* **PROBLEM**:
Every entry is to be returned verbatim.

----- DATA LISTING -----

(** The inode, or [NULL], and the final contents of [name]. *)
Definition namex (path : list Z) (nameiparent : bool) (name : list Z) : M fsys (Z * list Z) :=
  let! ip := (match path with
              | c :: _ => if c =? SLASH then iget ROOTDEV ROOTINO else idup cwd
              | [] => idup cwd
              end) in
  let! r := loop (S (length path))
    (fun '(path, name, ip) =>
       match skipelem path name with
       | Some (path, name) =>
           ilock ip ;;;
           let! t := iget_field i_type ip in
           if negb (t =? T_DIR) then
             iunlockput ip ;;;
             ret (inr (inl (NULL, name)))
           else if nameiparent && at_end path then
             (* Stop one level early. *)
             iunlock ip ;;;
             ret (inr (inl (ip, name)))
           else
             let! r := dirlookup ip name in
             if r.1 =? NULL then
               iunlockput ip ;;;
               ret (inr (inl (NULL, name)))
             else
               iunlockput ip ;;;
               ret (inl (path, name, r.1))
       | None => ret (inr (inr (ip, name)))
       end)
    (path, name, ip) in
  match r with
  | inl r => ret r
  | inr (ip, name) =>
      if nameiparent : bool then
        iput ip ;;;
        ret (NULL, name)
      else ret (ip, name)
  end.

Definition namei (path : list Z) : M fsys Z :=
  let! r := namex path false (replicate (Z.to_nat DIRSIZ) 0) in ret r.1.

Definition nameiparent (path name : list Z) : M fsys (Z * list Z) := namex path true name.
End Names.
End Fs.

-----

* **WRITTEN SOLUTION**:
(** The inode, or [NULL], and the final contents of [name]. *)
Definition namex (path : list Z) (nameiparent : bool) (name : list Z) : M fsys (Z * list Z) :=
  let! ip := (match path with
              | c :: _ => if c =? SLASH then iget ROOTDEV ROOTINO else idup cwd
              | [] => idup cwd
              end) in
  let! r := loop (S (length path))
    (fun '(path, name, ip) =>
       match skipelem path name with
       | Some (path, name) =>
           ilock ip ;;;
           let! t := iget_field i_type ip in
           if negb (t =? T_DIR) then
             iunlockput ip ;;;
             ret (inr (inl (NULL, name)))
           else if nameiparent && at_end path then
             (* Stop one level early. *)
             iunlock ip ;;;
             ret (inr (inl (ip, name)))
           else
             let! r := dirlookup ip name in
             if r.1 =? NULL then
               iunlockput ip ;;;
               ret (inr (inl (NULL, name)))
             else
               iunlockput ip ;;;
               ret (inl (path, name, r.1))
       | None => ret (inr (inr (ip, name)))
       end)
    (path, name, ip) in
  match r with
  | inl r => ret r
  | inr (ip, name) =>
      if nameiparent : bool then
        iput ip ;;;
        ret (NULL, name)
      else ret (ip, name)
  end.

Definition namei (path : list Z) : M fsys Z :=
  let! r := namex path false (replicate (Z.to_nat DIRSIZ) 0) in ret r.1.

Definition nameiparent (path name : list Z) : M fsys (Z * list Z) := namex path true name.
End Names.
End Fs.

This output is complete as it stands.